In my last update, I mentioned how I decided to take a break from querying to revise my manuscript from third person narrative past to third person narrative present. Happily, I’ve finished that revision, which required changing every verb in my manuscript, and while doing so I noticed something else: I had hidden a lot of weak voicing behind the word “seem.”
For example: “John seems uncomfortable.” As an editor, I had been conscious of trying to avoid too much phrasing like “John is uncomfortable,” but I noticed this time that the former phrase doesn’t really say anything different. “Seem” is just a less certain way of saying “is,” and the narrator should not be uncertain.

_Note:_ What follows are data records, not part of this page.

(* ===== verification/Threads.v ===== *)
(** * Threads over a shared object

    A method of a class whose fields are guarded by mutexes, or atomic, is a
    program: a sequence of atomic actions on the object, each of which may wait
    until the object allows it (a mutex is free) and hands a value to what
    follows.  [run] executes a method with nobody else on the object;
    [pool_step] interleaves any number of methods, action by action, and lets
    new ones start at any time.  [safe] is the rely/guarantee condition under
    which a method keeps an invariant in every interleaving. *)

From stdpp Require Import relations.
From S2P Require Import Prelude.

Section Programs.
Context {S : Type}.

Inductive prog (A : Type) : Type :=
| Ret (a : A)
| Act {R : Type} (ready : S -> bool) (f : S -> res (R * S)) (k : R -> prog A).
Arguments Ret {A} _.
Arguments Act {A R} _ _ _.

#[global] Instance prog_ret : MRet prog := @Ret.

#[global] Instance prog_bind : MBind prog := fun A B k =>
  fix bind p := match p with Ret a => k a | Act ready f g => Act ready f (fun r => bind (g r)) end.

(** One action that reads or writes the object. *)
Definition always (s : S) : bool := true.
Definition get {R} (f : S -> R) : prog R := Act always (fun s => Ok (f s, s)) Ret.
Definition put (f : S -> S) : prog unit := Act always (fun s => Ok (tt, f s)) Ret.
Definition act {R} (f : S -> R * S) : prog R := Act always (fun s => Ok (f s)) Ret.
Definition put_ready (ready : S -> bool) (f : S -> S) : prog unit := Act ready (fun s => Ok (tt, f s)) Ret.

(** A range-for whose body is a program. *)
Fixpoint each {A} (body : A -> prog unit) (l : list A) : prog unit :=
  match l with
  | [] => Ret tt
  | a :: l' => body a ≫= fun _ => each body l'
  end.

(** The whole method, alone; an action that can never run is a deadlock. *)
Fixpoint run {A} (p : prog A) (s : S) : res (A * S) :=
  match p with
  | Ret a => Ok (a, s)
  | Act ready f k => if ready s then '(r, s') ← f s; run (k r) s' else Err "deadlock"
  end.

Lemma run_bind {A B} (p : prog A) (k : A -> prog B) s :
  run (p ≫= k) s = ('(a, s') ← run p s; run (k a) s').
Proof.
  revert s. induction p as [a|R ready f g IH]; intros s; [done|]. cbn. destruct (ready s); [|done].
  destruct (f s) as [[r s']| |]; [|done|done]. apply (IH r s').
Qed.

Lemma run_get {A R} (f : S -> R) (k : R -> prog A) s : run (get f ≫= k) s = run (k (f s)) s.
Proof. done. Qed.
Lemma run_put {A} (f : S -> S) (k : unit -> prog A) s : run (put f ≫= k) s = run (k tt) (f s).
Proof. done. Qed.

Lemma run_each {A} (body : A -> prog unit) (g : A -> S -> S) l :
  (forall a s, run (body a) s = Ok (tt, g a s)) -> forall s, run (each body l) s = Ok (tt, foldl (fun s a => g a s) s l).
Proof.
  intros Hb. induction l as [|a l IH]; intros s; cbn [each foldl]; [done|]. rewrite run_bind, Hb. apply IH.
Qed.

(** ** Interleavings *)

(** The methods under way and the object; a method may be called at any time. *)
Inductive pool_step (methods : prog unit -> Prop) : list (prog unit) * S -> list (prog unit) * S -> Prop :=
| pool_call p ps s : methods p -> pool_step methods (ps, s) (ps ++ [p], s)
| pool_act i R ready (f : S -> res (R * S)) k r ps s s' :
    ps !! i = Some (Act ready f k) -> ready s = true -> f s = Ok (r, s') ->
    pool_step methods (ps, s) (<[i := k r]> ps, s').

(** A given order of the threads' actions. *)
Definition step_thread (i : nat) (c : list (prog unit) * S) : option (list (prog unit) * S) :=
  match c.1 !! i with
  | Some (Act ready f k) =>
      if ready c.2 then match f c.2 with Ok (r, s') => Some (<[i := k r]> c.1, s') | _ => None end else None
  | _ => None
  end.

Fixpoint schedule (order : list nat) (c : list (prog unit) * S) : option (list (prog unit) * S) :=
  match order with
  | [] => Some c
  | i :: order' => match step_thread i c with Some c' => schedule order' c' | None => None end
  end.

Lemma schedule_sound methods order : forall c c', schedule order c = Some c' -> rtc (pool_step methods) c c'.
Proof.
  induction order as [|i order IH]; intros c c' H; cbn in H; [by injection H as ->|].
  destruct (step_thread i c) as [c1|] eqn:E; [|done]. eapply rtc_l; [|by apply IH]. clear IH H.
  destruct c as [ps s]. unfold step_thread in E. cbn in E. destruct (ps !! i) as [[|R ready f k]|] eqn:Hi; try done.
  destruct (ready s) eqn:Hr; [|done]. destruct (f s) as [[r s']| |] eqn:Hf; try done. injection E as <-. by econstructor.
Qed.

Lemma schedule_calls methods (ps : list (prog unit)) qs (s : S) : Forall methods ps ->
  rtc (pool_step methods) (qs, s) (qs ++ ps, s).
Proof.
  intros H. revert qs. induction H as [|p ps Hp _ IH]; intros qs; [by rewrite app_nil_r|].
  eapply rtc_l; [by apply pool_call|]. rewrite (cons_middle p qs ps), app_assoc. apply IH.
Qed.

Section Safe.
Context (I : S -> Prop) (G : S -> S -> Prop) `{!PreOrder G}.

(** From [s] on, whatever the others do within [G] and [I], every action of
    [p] answers and keeps both, and [Q] holds at its end. *)
Fixpoint safe {A} (p : prog A) (Q : A -> S -> Prop) (s : S) : Prop :=
  match p with
  | Ret a => Q a s
  | Act ready f k => forall s1, G s s1 -> I s1 -> ready s1 = true ->
      match f s1 with
      | Ok (r, s2) => I s2 /\ G s1 s2 /\ safe (k r) Q s2
      | _ => False
      end
  end.

Lemma safe_bind {A B} (p : prog A) (k : A -> prog B) Q Q' s :
  safe p Q s -> (forall a s', Q a s' -> safe (k a) Q' s') -> safe (p ≫= k) Q' s.
Proof.
  revert s. induction p as [a|R ready f g IH]; intros s Hp Hk; [by apply Hk|]. intros s1 HG HI Hr.
  specialize (Hp s1 HG HI Hr). destruct (f s1) as [[r s2]| |]; [|done|done].
  destruct Hp as (H1 & H2 & H3). split_and!; [done|done|]. by apply (IH r).
Qed.

Lemma safe_later (p : prog unit) s s' : safe p (fun _ _ => True) s -> G s s' -> safe p (fun _ _ => True) s'.
Proof.
  destruct p as [a|R ready f g]; intros Hp HG; [done|]. intros s1 H1. apply Hp. by etrans.
Qed.

Lemma safe_get {A R} (f : S -> R) (k : R -> prog A) Q s :
  (forall s1, G s s1 -> I s1 -> safe (k (f s1)) Q s1) -> safe (get f ≫= k) Q s.
Proof. intros H s1 HG HI _. split_and!; [done|reflexivity|by apply H]. Qed.

Lemma safe_act {A R} ready (f : S -> res (R * S)) (k : R -> prog A) Q s :
  (forall s1, G s s1 -> I s1 -> ready s1 = true ->
     exists r s2, f s1 = Ok (r, s2) /\ I s2 /\ G s1 s2 /\ safe (k r) Q s2) ->
  safe (Act ready f k) Q s.
Proof. intros H s1 HG HI Hr. by destruct (H s1 HG HI Hr) as (r & s2 & -> & ?). Qed.

(** The common case: every action of the method keeps the invariant [J]
    whenever it runs. *)
Fixpoint keeps {A} (J : S -> Prop) (p : prog A) : Prop :=
  match p with
  | Ret a => True
  | Act ready f k => forall s, J s -> ready s = true ->
      match f s with
      | Ok (r, s') => J s' /\ G s s' /\ keeps J (k r)
      | _ => False
      end
  end.

Lemma safe_weaken {A} (p : prog A) (Q Q' : A -> S -> Prop) s :
  safe p Q s -> (forall a s', Q a s' -> Q' a s') -> safe p Q' s.
Proof.
  revert s. induction p as [a|R ready f g IH]; intros s Hp HQ; [by apply HQ|]. intros s1 HG HI Hr.
  specialize (Hp s1 HG HI Hr). destruct (f s1) as [[r s2]| |]; [|done|done].
  destruct Hp as (? & ? & ?). split_and!; [done|done|]. by apply (IH r).
Qed.

Lemma keeps_bind {A B} J (p : prog A) (k : A -> prog B) :
  keeps J p -> (forall a, keeps J (k a)) -> keeps J (p ≫= k).
Proof.
  induction p as [a|R ready f g IH]; intros Hp Hk; [by apply Hk|]. intros s HJ Hr. specialize (Hp s HJ Hr).
  destruct (f s) as [[r s']| |]; [|done|done]. destruct Hp as (? & ? & ?). split_and!; [done|done|]. by apply (IH r).
Qed.

Lemma keeps_put J (f : S -> S) : (forall s, J s -> J (f s) /\ G s (f s)) -> keeps J (put f).
Proof. intros H s HJ _. destruct (H s HJ). by split_and!. Qed.

Lemma keeps_put_ready J ready (f : S -> S) : (forall s, J s -> J (f s) /\ G s (f s)) -> keeps J (put_ready ready f).
Proof. intros H s HJ _. destruct (H s HJ). by split_and!. Qed.

Lemma keeps_get {R} J (f : S -> R) : keeps J (get f).
Proof. intros s HJ _. split_and!; [done|reflexivity|done]. Qed.

Lemma keeps_act {R} J (f : S -> R * S) : (forall s, J s -> J (f s).2 /\ G s (f s).2) -> keeps J (act f).
Proof. intros H s HJ _. cbn. destruct (H s HJ). by destruct (f s). Qed.

Lemma keeps_each {A} J (body : A -> prog unit) l : (forall a, keeps J (body a)) -> keeps J (each body l).
Proof. intros H. induction l as [|a l IH]; [done|]. apply keeps_bind; auto. Qed.

(** It may also use what it knows and [G] does not take away. *)
Lemma keeps_safe {A} (K : S -> Prop) (p : prog A) s :
  (forall s s', G s s' -> K s -> K s') -> keeps (fun s => I s /\ K s) p -> K s -> safe p (fun _ => K) s.
Proof.
  intros Hst. revert s. induction p as [a|R ready f g IH]; intros s Hp HK; [done|].
  intros s1 HG HI Hr. specialize (Hp s1 (conj HI (Hst s s1 HG HK)) Hr).
  destruct (f s1) as [[r s2]| |]; [|done|done]. destruct Hp as ((? & ?) & ? & ?). split_and!; [done|done|]. by apply (IH r).
Qed.

(** Methods that are safe whenever they start keep the invariant together,
    and none of them ever gets stuck in an action. *)
Theorem pool_safe (methods : prog unit -> Prop) ps s ps' s' :
  (forall p s0, methods p -> I s0 -> safe p (fun _ _ => True) s0) ->
  rtc (pool_step methods) (ps, s) (ps', s') ->
  I s -> Forall (fun p => safe p (fun _ _ => True) s) ps ->
  I s' /\ G s s' /\ Forall (fun p => safe p (fun _ _ => True) s') ps'.
Proof.
  intros Hm Hs. remember (ps, s) as c eqn:E. remember (ps', s') as c' eqn:E'. revert ps s ps' s' E E'.
  induction Hs as [c|c d e H1 _ IH]; intros ps s ps' s' -> E' HI Hps.
  { injection E' as <- <-. split_and!; [done|reflexivity|done]. }
  inversion H1 as [p ps0 s0 Hp E1 E2|i R ready f k r ps0 s0 s1 Hi Hr Hf E1 E2]; subst.
  - apply (IH (ps ++ [p]) s ps' s' eq_refl eq_refl HI). apply Forall_app. split; [done|].
    apply Forall_singleton. by apply Hm.
  - pose proof (proj1 (Forall_lookup _ _) Hps i _ Hi s (reflexivity s) HI Hr) as Hsafe. cbn in Hsafe.
    rewrite Hf in Hsafe. destruct Hsafe as (HI1 & HG1 & Hk).
    destruct (IH (<[i := k r]> ps) s1 ps' s' eq_refl eq_refl HI1) as (? & ? & ?).
    + apply Forall_insert; [|done]. eapply Forall_impl; [exact Hps|]. intros p Hp. by apply (safe_later p s).
    + split_and!; [done|by etrans|done].
Qed.
(** What [safe] says of the action a thread is at. *)
Lemma safe_answers (p : prog unit) R ready (f : S -> res (R * S)) k s :
  p = Act ready f k -> safe p (fun _ _ => True) s -> I s -> ready s = true -> exists r s', f s = Ok (r, s').
Proof.
  intros -> Hp HI Hr. specialize (Hp s (reflexivity s) HI Hr). destruct (f s) as [[r s']| |]; [|done|done]. by exists r, s'.
Qed.
End Safe.
End Programs.
Arguments prog : clear implicits.
Arguments Ret {S A} _.
Arguments Act {S A R} _ _ _.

To some degree, there may be an implied indirect object, e.g. “John seems uncertain to Barb.” (No, there is no John or Barb in my manuscript.) Now, it’s not as if “seem” has nothing more to offer than “is,” but still, there are stronger, more descriptive ways to say “John seems uncomfortable.”
For example: “John fidgets”; “John avoids eye contact”; “John attempts to lean against the wall but his arm slips, provoking him to attempt a sloppy recovery, brushing his hair back and putting his hands in his pockets.”
I suspect that I fell into this habit (there were over 100 occurrences before I took most of them out!) because I do a lot of academic writing and social commentary. If there is a new Pew study with some interesting findings, saying, “A new study from Pew seems to indicate that …” is a more responsible way of handling the data. It is just one study, after all, and even with the best methodology any conclusion from only one study should be heavily qualified: a lot of uncertainty remains.
Fiction should be the opposite, at least in third person, where the narrator has some degree of omniscience. If I am uncertain about what I’m describing, I’m probably not describing it well.
So be on the watch for weak voice hiding like ninjas behind squishy words like “seem”! When revising, you need to be like Chuck Norris and kill them ten times before they hit the ground.